### Directions
Below are entries. Reproduce exactly the lines between the line holding "Definition one : float" and the line holding "(** A double", inclusive, and only those.

### Saved entries
Segment Open

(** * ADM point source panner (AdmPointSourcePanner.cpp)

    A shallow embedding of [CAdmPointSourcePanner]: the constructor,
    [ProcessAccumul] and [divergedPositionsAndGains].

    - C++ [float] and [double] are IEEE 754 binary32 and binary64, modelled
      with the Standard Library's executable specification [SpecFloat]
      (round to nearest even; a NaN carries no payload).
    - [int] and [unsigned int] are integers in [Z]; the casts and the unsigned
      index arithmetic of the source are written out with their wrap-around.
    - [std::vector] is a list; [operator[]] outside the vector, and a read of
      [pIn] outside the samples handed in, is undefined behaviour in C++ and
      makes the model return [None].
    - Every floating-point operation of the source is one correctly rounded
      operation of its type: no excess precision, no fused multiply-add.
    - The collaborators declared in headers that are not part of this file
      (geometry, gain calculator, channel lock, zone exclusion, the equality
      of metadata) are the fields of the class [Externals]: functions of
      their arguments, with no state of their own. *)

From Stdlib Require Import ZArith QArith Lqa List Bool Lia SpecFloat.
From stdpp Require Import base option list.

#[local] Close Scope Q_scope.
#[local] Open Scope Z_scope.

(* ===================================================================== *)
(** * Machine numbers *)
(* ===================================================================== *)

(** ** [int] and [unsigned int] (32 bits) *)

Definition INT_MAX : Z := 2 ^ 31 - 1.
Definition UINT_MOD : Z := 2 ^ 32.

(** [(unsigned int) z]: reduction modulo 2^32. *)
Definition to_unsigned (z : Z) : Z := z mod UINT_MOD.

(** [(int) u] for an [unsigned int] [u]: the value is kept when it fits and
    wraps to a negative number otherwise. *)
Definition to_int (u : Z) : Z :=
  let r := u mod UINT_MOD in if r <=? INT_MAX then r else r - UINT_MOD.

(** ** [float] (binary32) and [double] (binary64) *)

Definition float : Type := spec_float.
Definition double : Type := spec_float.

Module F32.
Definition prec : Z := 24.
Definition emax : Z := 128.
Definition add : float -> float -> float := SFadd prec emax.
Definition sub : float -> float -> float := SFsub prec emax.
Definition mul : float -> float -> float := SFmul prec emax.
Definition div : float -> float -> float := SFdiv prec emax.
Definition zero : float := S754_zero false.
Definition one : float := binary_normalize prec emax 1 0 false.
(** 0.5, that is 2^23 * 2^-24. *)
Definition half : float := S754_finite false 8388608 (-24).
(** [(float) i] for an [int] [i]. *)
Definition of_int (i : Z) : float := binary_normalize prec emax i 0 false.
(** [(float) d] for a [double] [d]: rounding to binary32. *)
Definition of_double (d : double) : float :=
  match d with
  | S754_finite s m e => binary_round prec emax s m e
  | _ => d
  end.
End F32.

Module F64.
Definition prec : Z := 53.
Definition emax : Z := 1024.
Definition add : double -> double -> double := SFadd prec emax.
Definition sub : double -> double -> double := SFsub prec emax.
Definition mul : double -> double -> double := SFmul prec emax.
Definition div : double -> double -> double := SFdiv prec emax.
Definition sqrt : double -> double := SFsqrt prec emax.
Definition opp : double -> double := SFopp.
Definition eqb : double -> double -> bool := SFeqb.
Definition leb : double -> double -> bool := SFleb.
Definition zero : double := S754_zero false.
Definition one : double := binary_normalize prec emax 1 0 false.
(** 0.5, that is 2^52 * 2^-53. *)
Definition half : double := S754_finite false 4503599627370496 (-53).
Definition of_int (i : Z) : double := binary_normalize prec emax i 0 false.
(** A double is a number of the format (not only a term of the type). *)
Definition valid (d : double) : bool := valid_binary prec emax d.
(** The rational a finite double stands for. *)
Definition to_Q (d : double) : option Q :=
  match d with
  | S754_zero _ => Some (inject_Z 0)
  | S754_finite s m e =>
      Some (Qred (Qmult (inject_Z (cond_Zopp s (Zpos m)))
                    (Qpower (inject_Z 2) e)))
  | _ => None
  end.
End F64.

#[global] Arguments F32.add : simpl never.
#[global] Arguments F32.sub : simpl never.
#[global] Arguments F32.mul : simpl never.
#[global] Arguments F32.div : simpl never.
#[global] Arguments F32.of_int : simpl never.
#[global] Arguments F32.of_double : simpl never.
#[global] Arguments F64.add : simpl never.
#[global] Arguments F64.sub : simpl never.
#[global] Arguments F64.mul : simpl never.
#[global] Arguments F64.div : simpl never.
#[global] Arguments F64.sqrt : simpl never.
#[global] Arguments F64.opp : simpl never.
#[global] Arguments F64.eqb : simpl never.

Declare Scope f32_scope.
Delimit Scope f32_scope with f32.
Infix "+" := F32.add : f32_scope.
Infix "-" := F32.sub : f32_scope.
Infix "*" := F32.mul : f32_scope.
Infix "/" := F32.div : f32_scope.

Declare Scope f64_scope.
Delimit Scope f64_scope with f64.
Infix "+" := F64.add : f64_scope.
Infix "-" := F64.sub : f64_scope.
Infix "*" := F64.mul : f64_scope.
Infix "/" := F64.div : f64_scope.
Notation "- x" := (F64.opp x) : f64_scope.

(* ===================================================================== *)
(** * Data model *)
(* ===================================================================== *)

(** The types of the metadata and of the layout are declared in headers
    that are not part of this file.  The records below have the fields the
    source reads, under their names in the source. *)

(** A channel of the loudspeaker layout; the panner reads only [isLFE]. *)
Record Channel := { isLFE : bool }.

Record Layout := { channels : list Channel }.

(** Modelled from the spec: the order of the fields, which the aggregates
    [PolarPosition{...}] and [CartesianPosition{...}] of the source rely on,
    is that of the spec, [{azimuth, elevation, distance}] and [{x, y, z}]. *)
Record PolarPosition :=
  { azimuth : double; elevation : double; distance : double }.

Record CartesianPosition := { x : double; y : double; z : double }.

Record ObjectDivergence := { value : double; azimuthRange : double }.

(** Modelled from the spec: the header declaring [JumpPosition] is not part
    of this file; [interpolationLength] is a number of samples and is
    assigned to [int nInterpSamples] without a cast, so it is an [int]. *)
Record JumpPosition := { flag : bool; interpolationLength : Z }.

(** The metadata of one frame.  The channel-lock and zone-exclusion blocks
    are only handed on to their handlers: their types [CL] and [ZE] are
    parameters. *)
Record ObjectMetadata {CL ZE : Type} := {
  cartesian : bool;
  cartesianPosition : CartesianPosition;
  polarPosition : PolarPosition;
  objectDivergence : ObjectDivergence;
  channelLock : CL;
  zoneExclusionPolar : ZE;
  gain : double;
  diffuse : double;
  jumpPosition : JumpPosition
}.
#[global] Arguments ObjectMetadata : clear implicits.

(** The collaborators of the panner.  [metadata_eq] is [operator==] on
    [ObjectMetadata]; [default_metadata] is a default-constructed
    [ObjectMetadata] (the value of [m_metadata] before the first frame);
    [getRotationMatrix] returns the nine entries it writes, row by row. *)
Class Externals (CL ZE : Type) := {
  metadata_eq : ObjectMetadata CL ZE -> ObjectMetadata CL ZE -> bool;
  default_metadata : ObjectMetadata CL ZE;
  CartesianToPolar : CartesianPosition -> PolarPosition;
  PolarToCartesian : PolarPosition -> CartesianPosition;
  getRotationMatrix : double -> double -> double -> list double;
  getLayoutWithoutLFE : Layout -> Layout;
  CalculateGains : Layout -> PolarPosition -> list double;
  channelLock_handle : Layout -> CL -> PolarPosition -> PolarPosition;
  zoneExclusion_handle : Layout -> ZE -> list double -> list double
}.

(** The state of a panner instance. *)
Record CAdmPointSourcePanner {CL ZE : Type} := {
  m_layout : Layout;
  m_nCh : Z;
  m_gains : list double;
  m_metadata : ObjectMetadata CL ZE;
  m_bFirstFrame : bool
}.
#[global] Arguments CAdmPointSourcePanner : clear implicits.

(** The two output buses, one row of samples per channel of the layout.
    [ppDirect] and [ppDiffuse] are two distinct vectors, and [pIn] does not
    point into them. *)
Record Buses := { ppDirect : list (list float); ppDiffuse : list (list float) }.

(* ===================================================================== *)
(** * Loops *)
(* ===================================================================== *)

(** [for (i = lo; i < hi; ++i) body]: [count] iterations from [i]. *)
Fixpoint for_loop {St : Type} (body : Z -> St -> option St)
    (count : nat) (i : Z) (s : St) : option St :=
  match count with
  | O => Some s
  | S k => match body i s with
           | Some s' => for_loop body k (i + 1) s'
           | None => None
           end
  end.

Segment Closed
Segment Open

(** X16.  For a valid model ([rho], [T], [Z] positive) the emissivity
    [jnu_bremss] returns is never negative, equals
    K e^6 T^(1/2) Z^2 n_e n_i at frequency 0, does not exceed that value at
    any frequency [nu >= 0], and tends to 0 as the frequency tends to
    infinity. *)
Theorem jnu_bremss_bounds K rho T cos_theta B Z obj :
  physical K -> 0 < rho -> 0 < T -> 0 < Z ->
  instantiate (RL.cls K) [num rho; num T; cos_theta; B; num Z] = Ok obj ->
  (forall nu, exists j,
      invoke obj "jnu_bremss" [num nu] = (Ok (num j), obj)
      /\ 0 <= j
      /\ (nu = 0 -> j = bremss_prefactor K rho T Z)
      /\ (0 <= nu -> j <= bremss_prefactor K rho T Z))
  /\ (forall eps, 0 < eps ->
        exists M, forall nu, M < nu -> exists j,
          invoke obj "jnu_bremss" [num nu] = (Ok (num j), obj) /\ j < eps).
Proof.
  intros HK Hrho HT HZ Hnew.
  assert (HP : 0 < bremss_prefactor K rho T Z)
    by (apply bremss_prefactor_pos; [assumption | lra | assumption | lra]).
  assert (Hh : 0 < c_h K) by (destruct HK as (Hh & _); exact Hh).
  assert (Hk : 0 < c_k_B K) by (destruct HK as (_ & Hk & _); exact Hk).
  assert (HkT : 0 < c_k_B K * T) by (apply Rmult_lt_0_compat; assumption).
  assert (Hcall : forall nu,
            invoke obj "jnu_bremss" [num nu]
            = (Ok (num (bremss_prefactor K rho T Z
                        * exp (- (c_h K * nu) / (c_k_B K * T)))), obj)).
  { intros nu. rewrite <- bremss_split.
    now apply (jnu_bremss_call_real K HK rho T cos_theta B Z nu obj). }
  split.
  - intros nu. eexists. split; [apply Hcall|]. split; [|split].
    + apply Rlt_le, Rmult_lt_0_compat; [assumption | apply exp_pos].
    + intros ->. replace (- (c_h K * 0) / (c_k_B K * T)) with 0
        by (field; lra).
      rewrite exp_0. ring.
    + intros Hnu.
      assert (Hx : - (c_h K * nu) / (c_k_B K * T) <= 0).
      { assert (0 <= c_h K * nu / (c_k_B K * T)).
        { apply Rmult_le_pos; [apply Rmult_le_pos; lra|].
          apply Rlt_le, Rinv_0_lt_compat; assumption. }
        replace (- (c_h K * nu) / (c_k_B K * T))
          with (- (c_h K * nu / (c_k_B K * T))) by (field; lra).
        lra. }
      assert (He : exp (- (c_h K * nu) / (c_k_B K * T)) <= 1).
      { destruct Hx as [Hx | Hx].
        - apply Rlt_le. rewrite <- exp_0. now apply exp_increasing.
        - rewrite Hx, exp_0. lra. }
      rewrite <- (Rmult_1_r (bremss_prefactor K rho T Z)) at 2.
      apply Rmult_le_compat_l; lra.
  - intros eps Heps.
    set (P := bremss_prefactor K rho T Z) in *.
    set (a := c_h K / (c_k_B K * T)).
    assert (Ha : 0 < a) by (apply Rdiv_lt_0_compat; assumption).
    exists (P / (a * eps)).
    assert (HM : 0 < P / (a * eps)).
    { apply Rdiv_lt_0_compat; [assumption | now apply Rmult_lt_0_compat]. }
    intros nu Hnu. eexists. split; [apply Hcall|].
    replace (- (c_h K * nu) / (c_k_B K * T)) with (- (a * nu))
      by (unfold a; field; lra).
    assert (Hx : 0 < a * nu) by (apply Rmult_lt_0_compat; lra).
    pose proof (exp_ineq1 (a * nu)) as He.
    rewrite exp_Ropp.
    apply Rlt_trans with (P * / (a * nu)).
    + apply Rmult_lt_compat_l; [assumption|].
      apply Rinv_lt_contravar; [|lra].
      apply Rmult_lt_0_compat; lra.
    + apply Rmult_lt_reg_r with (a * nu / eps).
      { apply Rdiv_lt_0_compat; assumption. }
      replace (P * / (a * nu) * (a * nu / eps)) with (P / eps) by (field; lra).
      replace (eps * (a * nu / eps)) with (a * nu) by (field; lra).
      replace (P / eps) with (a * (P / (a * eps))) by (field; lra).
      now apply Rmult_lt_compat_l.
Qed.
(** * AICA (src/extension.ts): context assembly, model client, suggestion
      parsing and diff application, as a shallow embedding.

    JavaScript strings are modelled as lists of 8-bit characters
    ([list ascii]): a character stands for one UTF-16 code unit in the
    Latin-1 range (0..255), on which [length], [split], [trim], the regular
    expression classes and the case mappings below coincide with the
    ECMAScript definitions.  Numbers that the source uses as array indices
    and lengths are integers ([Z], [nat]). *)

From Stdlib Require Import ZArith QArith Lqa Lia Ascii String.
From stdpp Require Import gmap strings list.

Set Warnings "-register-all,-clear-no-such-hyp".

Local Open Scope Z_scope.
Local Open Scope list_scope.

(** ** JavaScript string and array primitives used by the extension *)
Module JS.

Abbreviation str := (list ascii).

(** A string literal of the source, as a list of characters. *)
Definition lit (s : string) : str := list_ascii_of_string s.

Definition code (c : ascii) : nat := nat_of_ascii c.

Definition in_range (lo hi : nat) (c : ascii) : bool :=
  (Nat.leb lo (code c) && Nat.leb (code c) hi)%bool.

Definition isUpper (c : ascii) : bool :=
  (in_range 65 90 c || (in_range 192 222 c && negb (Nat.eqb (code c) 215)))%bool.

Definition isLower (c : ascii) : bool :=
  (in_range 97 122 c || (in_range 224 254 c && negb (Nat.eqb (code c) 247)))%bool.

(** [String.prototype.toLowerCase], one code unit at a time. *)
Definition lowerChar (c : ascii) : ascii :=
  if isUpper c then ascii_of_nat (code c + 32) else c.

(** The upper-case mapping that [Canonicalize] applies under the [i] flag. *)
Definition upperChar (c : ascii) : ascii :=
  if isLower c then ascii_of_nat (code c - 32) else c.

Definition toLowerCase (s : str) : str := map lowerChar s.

Segment Closed
Segment Open

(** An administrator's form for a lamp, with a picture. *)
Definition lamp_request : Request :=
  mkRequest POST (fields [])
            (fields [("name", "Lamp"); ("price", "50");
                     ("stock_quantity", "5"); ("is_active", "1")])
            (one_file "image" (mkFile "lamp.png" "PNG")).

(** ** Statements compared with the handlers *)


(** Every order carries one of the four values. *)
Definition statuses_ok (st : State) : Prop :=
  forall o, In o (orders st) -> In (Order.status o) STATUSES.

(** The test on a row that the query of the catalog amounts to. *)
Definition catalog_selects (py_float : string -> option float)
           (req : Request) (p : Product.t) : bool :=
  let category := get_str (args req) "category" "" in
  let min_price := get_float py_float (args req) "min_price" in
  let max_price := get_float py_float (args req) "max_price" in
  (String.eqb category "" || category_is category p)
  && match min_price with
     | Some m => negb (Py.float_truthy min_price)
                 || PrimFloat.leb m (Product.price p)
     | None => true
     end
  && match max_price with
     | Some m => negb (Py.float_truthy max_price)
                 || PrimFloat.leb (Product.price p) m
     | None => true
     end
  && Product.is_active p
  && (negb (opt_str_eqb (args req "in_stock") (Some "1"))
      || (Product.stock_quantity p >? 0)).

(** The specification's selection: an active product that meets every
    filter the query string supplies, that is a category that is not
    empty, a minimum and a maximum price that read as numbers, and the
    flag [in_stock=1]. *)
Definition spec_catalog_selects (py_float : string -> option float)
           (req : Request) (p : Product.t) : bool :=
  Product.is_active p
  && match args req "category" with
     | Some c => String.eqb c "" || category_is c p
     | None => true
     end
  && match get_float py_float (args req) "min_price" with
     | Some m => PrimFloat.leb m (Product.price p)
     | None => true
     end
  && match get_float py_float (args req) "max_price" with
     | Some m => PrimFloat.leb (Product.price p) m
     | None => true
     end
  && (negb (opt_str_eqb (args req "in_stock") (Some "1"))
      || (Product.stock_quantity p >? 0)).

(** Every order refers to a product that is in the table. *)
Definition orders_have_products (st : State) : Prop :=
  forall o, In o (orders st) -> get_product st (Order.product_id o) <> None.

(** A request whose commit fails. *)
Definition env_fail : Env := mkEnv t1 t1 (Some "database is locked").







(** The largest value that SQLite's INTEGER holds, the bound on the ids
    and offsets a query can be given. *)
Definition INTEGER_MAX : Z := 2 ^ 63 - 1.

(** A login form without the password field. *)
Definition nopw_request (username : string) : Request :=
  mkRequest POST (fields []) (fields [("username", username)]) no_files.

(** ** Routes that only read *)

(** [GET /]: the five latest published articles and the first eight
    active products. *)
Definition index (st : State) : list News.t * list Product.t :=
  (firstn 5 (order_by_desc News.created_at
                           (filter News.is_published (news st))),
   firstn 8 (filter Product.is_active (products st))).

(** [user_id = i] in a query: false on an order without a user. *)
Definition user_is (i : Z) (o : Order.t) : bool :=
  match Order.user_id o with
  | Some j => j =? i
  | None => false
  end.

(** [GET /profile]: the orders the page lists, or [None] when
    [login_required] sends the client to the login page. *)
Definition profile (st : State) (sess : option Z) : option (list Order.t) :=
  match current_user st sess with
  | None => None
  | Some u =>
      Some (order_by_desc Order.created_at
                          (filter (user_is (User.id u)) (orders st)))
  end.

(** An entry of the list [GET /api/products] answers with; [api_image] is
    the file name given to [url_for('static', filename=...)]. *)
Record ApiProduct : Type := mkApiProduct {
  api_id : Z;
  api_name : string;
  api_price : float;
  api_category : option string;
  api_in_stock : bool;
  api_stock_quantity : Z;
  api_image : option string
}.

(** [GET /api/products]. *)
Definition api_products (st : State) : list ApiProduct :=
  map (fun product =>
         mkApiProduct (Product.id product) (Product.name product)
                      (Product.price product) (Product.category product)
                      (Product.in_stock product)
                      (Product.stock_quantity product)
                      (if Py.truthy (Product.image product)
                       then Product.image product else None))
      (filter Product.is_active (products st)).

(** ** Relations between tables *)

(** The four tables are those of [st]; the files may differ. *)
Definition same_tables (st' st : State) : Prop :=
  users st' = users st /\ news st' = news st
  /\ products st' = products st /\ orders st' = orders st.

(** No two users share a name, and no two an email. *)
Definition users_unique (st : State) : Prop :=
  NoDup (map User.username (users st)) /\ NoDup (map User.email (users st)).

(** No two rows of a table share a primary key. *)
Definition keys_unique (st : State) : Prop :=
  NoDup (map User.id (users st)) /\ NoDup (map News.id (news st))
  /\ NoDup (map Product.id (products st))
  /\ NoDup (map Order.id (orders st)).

Segment Closed

### Result of this exercise
Definition one : float := binary_normalize prec emax 1 0 false.
(** 0.5, that is 2^23 * 2^-24. *)
Definition half : float := S754_finite false 8388608 (-24).
(** [(float) i] for an [int] [i]. *)
Definition of_int (i : Z) : float := binary_normalize prec emax i 0 false.
(** [(float) d] for a [double] [d]: rounding to binary32. *)
Definition of_double (d : double) : float :=
  match d with
  | S754_finite s m e => binary_round prec emax s m e
  | _ => d
  end.
End F32.

Module F64.
Definition prec : Z := 53.
Definition emax : Z := 1024.
Definition add : double -> double -> double := SFadd prec emax.
Definition sub : double -> double -> double := SFsub prec emax.
Definition mul : double -> double -> double := SFmul prec emax.
Definition div : double -> double -> double := SFdiv prec emax.
Definition sqrt : double -> double := SFsqrt prec emax.
Definition opp : double -> double := SFopp.
Definition eqb : double -> double -> bool := SFeqb.
Definition leb : double -> double -> bool := SFleb.
Definition zero : double := S754_zero false.
Definition one : double := binary_normalize prec emax 1 0 false.
(** 0.5, that is 2^52 * 2^-53. *)
Definition half : double := S754_finite false 4503599627370496 (-53).
Definition of_int (i : Z) : double := binary_normalize prec emax i 0 false.
(** A double is a number of the format (not only a term of the type). *)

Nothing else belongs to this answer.